§ **DATASET EXCERPTS**
··········

Lemma prices_loc_ok prices t o :
  List.NoDup (p_index prices) -> List.NoDup (p_columns prices) ->
  In t (p_index prices) -> In o (p_columns prices) ->
  prices_loc prices t o = inr (p_cell prices t o).
Proof.
  intros HT HC Ht Ho. unfold prices_loc.
  rewrite (proj1 (NoDup_count_occ' string_dec _) HC o Ho).
  rewrite (proj1 (NoDup_count_occ' Z.eq_dec _) HT t Ht). reflexivity.
Qed.

Lemma objective_rule_inr prices params b e sale storage :
  objective_rule prices params b = inr e ->
  params !! "product_sales_price" = Some sale ->
  params !! "storage_cost_per_ton" = Some storage ->
  exists revenue purchase_cost storage_cost,
    e = py_sub (py_sub revenue purchase_cost) storage_cost /\
    forall rho,
      eval rho revenue == Qsum (fun t => rho (Produce t) * sale) (m_T b) /\
      eval rho purchase_cost ==
        Qsum (fun ot => rho (Buy (fst ot) (snd ot))
                        * p_cell prices (snd ot) (fst ot))
             (cross (m_O b) (m_T b)) /\
      eval rho storage_cost ==
        Qsum (fun ot => rho (Stock (fst ot) (snd ot)) * storage)
             (cross (m_O b) (m_T b)).
Proof.
  unfold objective_rule. intros H Hsale Hstorage.
  apply bind_inr in H as (rs & Hrs & H).
  apply bind_inr in H as (ps & Hps & H).
  apply bind_inr in H as (ss & Hss & H).
  injection H as <-.
  exists (py_sum rs), (py_sum ps), (py_sum ss). split; [reflexivity |].
  intros rho. repeat split.
  - apply (eval_sum_mapM rho _ _ _ _ Hrs). intros t e He.
    apply bind_inr in He as (p & Hp & He).
    apply bind_inr in He as (q & Hq & He).
    apply getitem_inr in Hp as (-> & _).
    apply getparam_inr in Hq. rewrite Hsale in Hq. injection Hq as <-.
    injection He as <-. reflexivity.
  - apply (eval_sum_mapM rho _ _ _ _ Hps). intros [o t] e He. simpl in He.
    apply bind_inr in He as (bu & Hbu & He).
    apply bind_inr in He as (q & Hq & He).
    apply getitem_inr in Hbu as (-> & _).
    apply prices_loc_inr in Hq as (-> & _).
    injection He as <-. reflexivity.
  - apply (eval_sum_mapM rho _ _ _ _ Hss). intros [o t] e He. simpl in He.
    apply bind_inr in He as (s & Hs & He).
    apply bind_inr in He as (q & Hq & He).
    apply getitem_inr in Hs as (-> & _).
    apply getparam_inr in Hq. rewrite Hstorage in Hq. injection Hq as <-.
    injection He as <-. reflexivity.
Qed.

(** The converse of [build_inv]: the steps of [build], once each is known
    to succeed, assemble the model. *)
Lemma build_intro oils prices params flag b bal fin veg nonveg prod hmin hmax
    part2 obj :
  declare oils prices params flag = inr b ->
  Constraint "Balance" (cross (m_O b) (m_T b))
    (fun ot => balance_rule params b (fst ot) (snd ot)) = inr bal ->
  Constraint "FinalStock" (m_O b) (final_stock_rule params b) = inr fin ->
  Constraint "VegCapacity" (m_T b)
    (fun t => limit <- getparam params "max_veg_refine_per_month" ;;
              capacity_rule oils b t "Veg" limit) = inr veg ->
  Constraint "NonVegCapacity" (m_T b)
    (fun t => limit <- getparam params "max_nonveg_refine_per_month" ;;
              capacity_rule oils b t "NonVeg" limit) = inr nonveg ->
  Constraint "ProductionDef" (m_T b) (production_def b) = inr prod ->
  Constraint "HardnessMin" (m_T b) (hardness_min_rule oils params b) = inr hmin ->
  Constraint "HardnessMax" (m_T b) (hardness_max_rule oils params b) = inr hmax ->
  (if flag then exists l, build_logical params b = inr l /\ part2 = Some l
   else part2 = None) ->
  objective_rule prices params b = inr obj ->
  build oils prices params flag =
  inr {| decls := b; Balance := bal; FinalStock := fin;
         VegCapacity := veg; NonVegCapacity := nonveg; ProductionDef := prod;
         HardnessMin := hmin; HardnessMax := hmax;
         logical := part2; Objective := (obj, maximize) |}.
Proof.
  intros Hd Hbal Hfin Hveg Hnon Hprod Hmin Hmax Hp2 Hobj.
  unfold build. rewrite Hd. simpl.
  rewrite Hbal. simpl. rewrite Hfin. simpl. rewrite Hveg. simpl.
  rewrite Hnon. simpl. rewrite Hprod. simpl. rewrite Hmin. simpl.
  rewrite Hmax. simpl.
  destruct flag.
  - destruct Hp2 as (l & -> & ->). simpl. rewrite Hobj. reflexivity.
  - subst part2. simpl. rewrite Hobj. reflexivity.
Qed.
(** * TChannel for Python: the Thrift and JSON schemes, and the frame codec

    A shallow embedding of [tchannel/thrift/rw.py] and
    [tchannel/schemes/json.py], with the properties of their
    specification proved over it.  Python objects become records,
    dictionaries and attribute tables become [gmap]s, and a call that can
    raise returns a [result]. *)

From Stdlib Require Import ZArith Strings.Ascii Strings.Byte.
From stdpp Require Import base decidable option list strings gmap.

Open Scope string_scope.

(** ** Python exceptions and results *)

(** Classes that derive from [Exception], each with its base class.  Classes
    are told apart by name and ancestry. *)
Inductive ExcClass : Type :=
  | Exception
  | Subclass (name : string) (base : ExcClass).

#[global] Instance ExcClass_eq_dec : EqDecision ExcClass.
Proof. solve_decision. Defined.

(** [issubclass(c, d)]: [d] is [c] or one of its ancestors. *)
Fixpoint issubclass (c d : ExcClass) : bool :=
  bool_decide (c = d) ||
  match c with
  | Exception => false
  | Subclass _ base => issubclass base d
  end.

(** An instance of an [Exception] subclass, with the text it was built
    from. *)
Record ExcInstance : Type := MkExc {
  exc_class : ExcClass;
  exc_message : string;
}.

(** What a [raise] can carry: an [Exception] instance, or an instance of a
    class that derives from [BaseException] only ([KeyboardInterrupt],
    [SystemExit], [GeneratorExit]), which [except Exception] lets through. *)
Inductive Raised : Type :=
  | Exc (e : ExcInstance)
  | BaseExc (name : string) (message : string).

Definition isinstance (e : ExcInstance) (cls : ExcClass) : bool :=
  issubclass (exc_class e) cls.

Inductive result (A : Type) : Type :=
  | Returns (a : A)
  | Raises (r : Raised).
Arguments Returns {A} a.
Arguments Raises {A} r.

(** Sequencing: the first [raise] ends the computation. *)
#[global] Instance result_bind : MBind result := λ A B k m,
  match m with
  | Returns a => k a
  | Raises r => Raises r
  end.

#[global] Instance result_fmap : FMap result := λ A B f m,
  match m with
  | Returns a => Returns (f a)
  | Raises r => Raises r
  end.

(** Built-in exception classes the code raises through [assert], attribute
    access and [ValueError]. *)
Definition AssertionError : ExcClass := Subclass "AssertionError" Exception.
Definition AttributeError : ExcClass := Subclass "AttributeError" Exception.
Definition ValueError : ExcClass := Subclass "ValueError" Exception.
Definition TypeError : ExcClass := Subclass "TypeError" Exception.
Definition RuntimeError : ExcClass := Subclass "RuntimeError" Exception.
Definition StopIteration : ExcClass := Subclass "StopIteration" Exception.

(** [tornado.gen.Return], the exception a coroutine raises to return a
    value. *)
Definition Return : ExcClass := Subclass "Return" Exception.

(** [tchannel.errors] is imported by the sources but is not among them; its
    two classes are used by name only. *)
Definition OneWayNotSupportedError : ExcClass :=
  Subclass "OneWayNotSupportedError" Exception.
Definition ValueExpectedError : ExcClass :=
  Subclass "ValueExpectedError" Exception.

(** Plain Python values carried as headers, bodies and results. *)
Inductive PyVal : Type :=
  | PyNone
  | PyStr (s : string)
  | PyInt (z : Z).

#[global] Instance PyVal_eq_dec : EqDecision PyVal.
Proof. solve_decision. Defined.

Definition is_None (v : PyVal) : bool :=
  match v with PyNone => true | _ => false end.

(** Truth value of an optional string: [None] and [''] are false. *)
Definition truthy (s : option string) : bool :=
  match s with
  | None => false
  | Some s => negb (String.eqb s EmptyString)
  end.

(** [s.endswith(suffix)] *)
Definition endswith (s suffix : string) : bool :=
  let n := String.length s in
  let m := String.length suffix in
  (m <=? n)%nat && String.eqb (String.substring (n - m) m s) suffix.

(** ** What thriftrw generates for a Thrift file *)

(** [thriftrw.spec.FieldSpec] of a declared exception: [exc_spec.name] and
    [exc_spec.spec.surface], the exception class. *)
Record FieldSpec : Type := {
  field_name : string;
  field_surface : ExcClass;
}.

(** The [type_spec] of a response class: [return_spec] is [None] for a void
    function. *)
Record ResultSpec : Type := {
  return_spec : option string;
  exception_specs : list FieldSpec;
}.

Record ResponseCls : Type := {
  response_cls_name : string;
  type_spec : ResultSpec;
}.

Record RequestCls : Type := {
  request_cls_name : string;
  request_cls_fields : list string;
}.

(** [func_spec.surface]: the [ServiceFunction] with its request and response
    classes. *)
Record ServiceFunction : Type := {
  surface_name : string;
  request : RequestCls;
  response : ResponseCls;
}.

··········

§ **WORK ITEM**
Once the line containing "objective_rule prices params b = inr e ->" has been retyped, stop. Begin at the first line of the material and reproduce every line up to it exactly.

§ **EXERCISE SOLUTION**
Lemma prices_loc_ok prices t o :
  List.NoDup (p_index prices) -> List.NoDup (p_columns prices) ->
  In t (p_index prices) -> In o (p_columns prices) ->
  prices_loc prices t o = inr (p_cell prices t o).
Proof.
  intros HT HC Ht Ho. unfold prices_loc.
  rewrite (proj1 (NoDup_count_occ' string_dec _) HC o Ho).
  rewrite (proj1 (NoDup_count_occ' Z.eq_dec _) HT t Ht). reflexivity.
Qed.

Lemma objective_rule_inr prices params b e sale storage :
  objective_rule prices params b = inr e ->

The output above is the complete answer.